Der deutsche Biologe Bernhard Kegel stellt in seiner Publikation allerdings nicht ausschliesslich Tiere vor, die in jüngerer Zeit ausgestorben sind, sondern blickt weit ins Anthropozän zurück, als der moderne Mensch begann, sich auf der Erde auszubreiten. Auch wenn wie etwa beim Riesenwombat, beim Höhlenbären oder beim Riesenfaultier (Tiere, die alle bereits vor mehreren Tausend Jahren ausgestorben sind) die Gründe für das Verschwinden nicht mehr mit Sicherheit festgestellt werden können, so dürften nicht nur die Klimaveränderungen, sondern auch die Jagd eine wesentliche Rolle gespielt haben. Dies gilt für fast sämtliche der über 50 präsentierten Tiere. Kegel legt den Fokus dabei auf Säugetiere und Vögel, allerdings mit dem Hinweis, dass der allergrösste Teil der ausgestorbenen und aktuell vom Aussterben bedrohten Tierarten zu den Wirbellosen (Insekten, Krebse, Würmer, Quallen, Schnecken u. a. m.) gehört. Die Wirbellosen umfassen weit über 90 Prozent aller Tiere und nur ein Bruchteil wurde überhaupt entdeckt, d. h. sind wissenschaftlich beschrieben.
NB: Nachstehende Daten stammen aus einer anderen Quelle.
Lemma try_add_fork_ok e fork fork_tally :
  election_ok e -> block_hash fork <> 0 -> qualified_root fork = el_qualified_root e ->
  exists r e', try_add_fork e fork fork_tally = Some (r, e') /\ election_ok e' /\
    el_qualified_root e' = el_qualified_root e /\ el_state e' = el_state e /\ el_winner e' = el_winner e /\
    el_behavior e' = el_behavior e /\
    match r with
    | Added => el_candidate_blocks e' = <[block_hash fork := Unsaved fork]> (el_candidate_blocks e)
    | Replaced b => el_candidate_blocks e !! block_hash b = Some b /\
        el_candidate_blocks e' = <[block_hash fork := Unsaved fork]> (delete (block_hash b) (el_candidate_blocks e)) /\
        el_candidate_blocks e !! block_hash fork = None
    | _ => e' = e
    end.
Proof.
  intros Hok Hnz Hq. unfold try_add_fork. destruct (has_ended (el_state e)); [by eexists _, _|].
  unfold contains_block. destruct (el_candidate_blocks e !! block_hash fork) as [x|] eqn:Hf.
  { rewrite bool_decide_true by eauto. by eexists _, _. }
  rewrite bool_decide_false by (by intros []). destruct (has_max_blocks e) eqn:Hm.
  - unfold remove_tally_below. destruct (amount_is_zero fork_tally); [by eexists _, _|].
    destruct (block_to_remove_ok e fork_tally Hok Hm) as (h & -> & Hh). cbn [mbind option_bind].
    destruct (u256_is_zero_spec h) as [->|Hz]; cbn [negb]; [by eexists _, _|].
    destruct Hh as [->|[Hne Hc]]; [done|].
    destruct (remove_block_ok e h Hok Hne Hc) as (b & e1 & -> & Hok1 & Hb & Ec & Er & Es & Ew & Ebh).
    destruct (eo_key _ Hok _ _ Hb) as (Ebk & _ & _).
    destruct (insert_fork_ok e1 fork fork_tally) as (e2 & -> & Hok2 & Ec2 & Er2 & Es2 & Ew2 & Eb2); try done; try congruence.
    + rewrite Ec. by apply lookup_delete_None; right.
    + rewrite Ec, map_size_delete_Some by eauto. pose proof (eo_max _ Hok) as Hmax.
      assert (size (el_candidate_blocks e) <> 0)%nat by (intros E%map_size_empty_iff; by rewrite E in Hb). lia.
    + eexists _, _. split; [done|]. split_and!; try done; congruence.
  - destruct (insert_fork_ok e fork fork_tally) as (e2 & -> & ?); try done.
    + unfold has_max_blocks in Hm. by apply Nat.leb_gt in Hm.
    + eexists _, _. split; [done|]. naive_solver.
Qed.
End forks.

(** ** Steps *)

Section steps.
Context `{HO : HashOrder} `{!HashOrderLaws HO}.

Inductive election_step : Election -> Election -> Prop :=
  | step_add_vote e voter hash created received :
      contains_block e hash = true -> election_step e (add_vote e voter hash created received)
  | step_remove_vote e voter : election_step e (remove_vote e voter)
  | step_voted e t now : election_step e (voted e t now)
  | step_time e now : election_step e (transition_time e now)
  | step_active e : election_step e (transition_active e)
  | step_cancel e : election_step e (cancel e)
  | step_force_confirm e : election_step e (force_confirm e).2
  | step_upgrade e b : election_step e (maybe_upgrade_to e b).2
  | step_tallies e rep_weights quorum_delta e' :
      weights_ok rep_weights -> update_tallies e rep_weights quorum_delta = Some e' -> election_step e e'
  | step_fork e fork fork_tally r e' :
      block_hash fork <> 0 -> qualified_root fork = el_qualified_root e ->
      try_add_fork e fork fork_tally = Some (r, e') -> election_step e e'.

(** A change of the status, the votes or the bookkeeping keeps the invariant. *)
Lemma election_ok_same e e' :
  election_ok e -> el_qualified_root e' = el_qualified_root e -> el_winner e' = el_winner e ->
  el_candidate_blocks e' = el_candidate_blocks e -> el_votes e' ⊆ el_votes e ->
  el_tallies e' = el_tallies e -> el_final_tallies e' = el_final_tallies e -> election_ok e'.
Proof.
  intros [W K M V T F] Er Ew Ec Ev Et Ef. split; rewrite ?Er, ?Ew, ?Ec, ?Et, ?Ef; try done.
  intros k v Hv. apply V. by eapply lookup_weaken.
Qed.

Lemma transition_time_state e now :
  exists x, transition_time e now = el_set_state x e /\
    (has_ended (el_state e) = true -> has_ended x = true /\ (state_is_confirmed (el_state e) = state_is_confirmed x)).
Proof.
  unfold transition_time. destruct (el_state e) eqn:Es; cbn; rewrite ?Es; cbn.
  1: destruct (_ <? _); cbn; rewrite ?Es; cbn; destruct (_ <? _).
  all: try (eexists; split; [reflexivity|]; by rewrite ?Es).
  all: try (exists (el_state e); rewrite ?Es; split; [by destruct e; cbn in *; subst|done]).
  destruct (_ <? _); [by eexists|]. exists (el_state e). rewrite Es. split; [by destruct e; cbn in *; subst|done].
Qed.

Lemma election_step_ok e e' : election_step e e' -> election_ok e -> election_ok e'.
Proof.
  intros Hs Hok. destruct Hs as [e voter hash created received Hc|e voter|e t now|e now|e|e|e|e b|e rw q e' Hw Hu|e fork ft r e' Hnz Hq Hf].
  - destruct Hok as [W K M V T F]. split; try done. cbn. intros k v [[<- <-]|[_ Hv]]%lookup_insert_Some; [|by apply V].
    split; [done|]. unfold contains_block in Hc. by apply bool_decide_eq_true in Hc.
  - apply (election_ok_same e); try done. apply delete_subseteq.
  - by apply (election_ok_same e); destruct t.
  - destruct (transition_time_state e now) as (x & -> & _). by apply (election_ok_same e).
  - unfold transition_active. destruct (bool_decide _); by apply (election_ok_same e).
  - unfold cancel. destruct (negb _); by apply (election_ok_same e).
  - unfold force_confirm. destruct (negb _); by apply (election_ok_same e).
  - unfold maybe_upgrade_to. destruct (negb _), (el_behavior e); by apply (election_ok_same e).
  - destruct (has_ended (el_state e)) eqn:He; [unfold update_tallies in Hu; rewrite He in Hu; by injection Hu as <-|].
    destruct (update_tallies_ok rw q Hw e Hok He) as (e1 & E1 & Hok1 & _). congruence.
  - destruct (try_add_fork_ok e fork ft Hok Hnz Hq) as (r1 & e1 & E1 & Hok1 & _). congruence.
Qed.

Lemma election_new_ok (block : SavedBlock) behavior base_latency now :
  block_hash block <> 0 -> election_ok (election_new block behavior base_latency now).
Proof.
  intros Hnz. split; cbn; try (by split; [constructor|intros ? ?%elem_of_nil]).
  - by rewrite lookup_singleton_eq.
  - intros h b [<- <-]%lookup_singleton_Some. done.
  - rewrite map_size_singleton. unfold MAX_BLOCKS. lia.
  - intros k v. by rewrite lookup_empty.
Qed.

Lemma election_steps_ok e e' : rtc election_step e e' -> election_ok e -> election_ok e'.
Proof. induction 1; eauto using election_step_ok. Qed.

(** What an election that has ended keeps. *)
Record same_outcome (e e' : Election) : Prop := {
  so_ended : has_ended (el_state e') = true;
  so_winner : el_winner e' = el_winner e;
  so_candidates : el_candidate_blocks e' = el_candidate_blocks e;
  so_confirmed : election_is_confirmed e' = election_is_confirmed e;
}.

Lemma ended_step e e' : election_step e e' -> has_ended (el_state e) = true -> same_outcome e e'.
Proof.
  intros Hs He. destruct Hs as [e voter hash created received Hc|e voter|e t now|e now|e|e|e|e b|e rw q e' Hw Hu|e fork ft r e' Hnz Hq Hf].
  - by split.
  - by split.
  - destruct t; by split.
  - destruct (transition_time_state e now) as (x & -> & Hx). destruct (Hx He) as [? E]. by split.
  - unfold transition_active. destruct (bool_decide_reflect (el_state e = Passive)) as [E|]; [by rewrite E in He|by split].
  - unfold cancel. rewrite He. by split.
  - unfold force_confirm. rewrite He. by split.
  - unfold maybe_upgrade_to. destruct (negb _), (el_behavior e); by split.
  - unfold update_tallies in Hu. rewrite He in Hu. injection Hu as <-. by split.
  - unfold try_add_fork in Hf. rewrite He in Hf. injection Hf as _ <-. by split.
Qed.

Lemma ended_steps e e' : rtc election_step e e' -> has_ended (el_state e) = true -> same_outcome e e'.
Proof.
  induction 1 as [e|e1 e2 e3 H12 _ IH]; intros He; [by split|]. destruct (ended_step _ _ H12 He) as [E W C F].
  destruct (IH E) as [E' W' C' F']. split; congruence.
Qed.
End steps.

(** ** The weight behind final votes *)

Section quorum.
Context (rep_weights : gmap PublicKey Amount).
Hypothesis Hw : weights_ok rep_weights.

Lemma weight_nonneg k : 0 <= weight rep_weights k.
Proof. unfold weight. destruct (rep_weights !! k) as [w|] eqn:E; cbn; [apply (Hw k w E)|lia]. Qed.

(** The voters whose votes for [h] count. *)
Definition backers (P : VoteSummary -> bool) (votes : gmap PublicKey VoteSummary) (h : BlockHash) : list PublicKey :=
  (filter (fun p => P p.2 && (vs_hash p.2 =? h) && (0 <? weight rep_weights p.1) = true) (map_to_list votes)).*1.

Lemma elem_of_backers P votes h k :
  k ∈ backers P votes h <-> exists v, votes !! k = Some v /\ P v = true /\ vs_hash v = h /\ 0 < weight rep_weights k.
Proof.
  unfold backers. rewrite list_elem_of_fmap. split.
  - intros ([k' v] & -> & [Ht Hv]%list_elem_of_filter). apply elem_of_map_to_list in Hv. exists v. cbn in *.
    apply andb_prop in Ht as [[? ?%Z.eqb_eq]%andb_prop ?%Z.ltb_lt]. done.
  - intros (v & Hv & HP & <- & Hpos). exists (k, v). split; [done|]. apply list_elem_of_filter. cbn. split.
    + rewrite HP, Z.eqb_refl. cbn. by apply Z.ltb_lt.
    + by apply elem_of_map_to_list.
Qed.

Lemma backers_NoDup P votes h : NoDup (backers P votes h).
Proof.
  unfold backers. pose proof (NoDup_fst_map_to_list votes) as Hn. induction (map_to_list votes) as [|[k v] l IH]; [done|].
  apply NoDup_cons in Hn as [Hk Hn]. rewrite filter_cons. case_decide; [|by apply IH]. rewrite fmap_cons. constructor; [|by apply IH].
  intros ([k' v'] & E & [_ Hin]%list_elem_of_filter)%list_elem_of_fmap. apply Hk. cbn in E. subst.
  apply list_elem_of_fmap. by exists (k', v').
Qed.

Lemma weight_for_backers P votes h :
  (forall k v, votes !! k = Some v -> vs_voter v = k) ->
  weight_for P rep_weights votes h = zsum (weight rep_weights <$> backers P votes h).
Proof.
  intros Hk. unfold weight_for, backers. rewrite map_sum_zsum.
  assert (forall p, p ∈ map_to_list votes -> vs_voter p.2 = p.1) as Hl.
  { intros [k v] Hv. apply Hk. by apply elem_of_map_to_list. }
  induction (map_to_list votes) as [|[k v] l IH]; [done|]. rewrite !fmap_cons, filter_cons. cbn [zsum snd fst].
  rewrite IH by (intros p Hp; apply Hl; by right). pose proof (Hl (k, v) ltac:(by left)) as E. cbn in E. rewrite E.
  pose proof (weight_nonneg k). case_decide as Hc.
  - apply andb_prop in Hc as [-> _]. done.
  - destruct (P v && (vs_hash v =? h)); [|done]. cbn in Hc. destruct (Z.ltb_spec 0 (weight rep_weights k)); [done|].
    replace (weight rep_weights k) with 0 by lia. done.
Qed.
In jeweils kurzen Einschubtexten erfährt man einiges rund um das Thema Artensterben – auch zur Wiederentdeckung ausgestorben geglaubter Tiere, zu Experimenten mit alter DNA oder zu Rückzüchtungen, resp. Abbildzüchtungen wie im Falle des Auerochsen. Das Besondere der Publikation liegt nicht unbedingt in neuen Erkenntnissen zum beschleunigten Rückgang der Artenvielfalt. Die ausgesprochen sorgfältig gestalteten Tierportraits mit jeweils einer Informationsseite zum Tier, seinem Lebensraum und den Gründen für sein Verschwinden plus einer Seite mit Lithografien und Aquatinta-Abbildungen handeln das Thema nicht einfach auf wissenschaftlicher Ebene ab, sondern geben den ausgestorbenen Tieren in durchaus berührender Weise ein «Gesicht» und eine Geschichte und – wie im Fall von Martha und George – sogar einen Namen. (an)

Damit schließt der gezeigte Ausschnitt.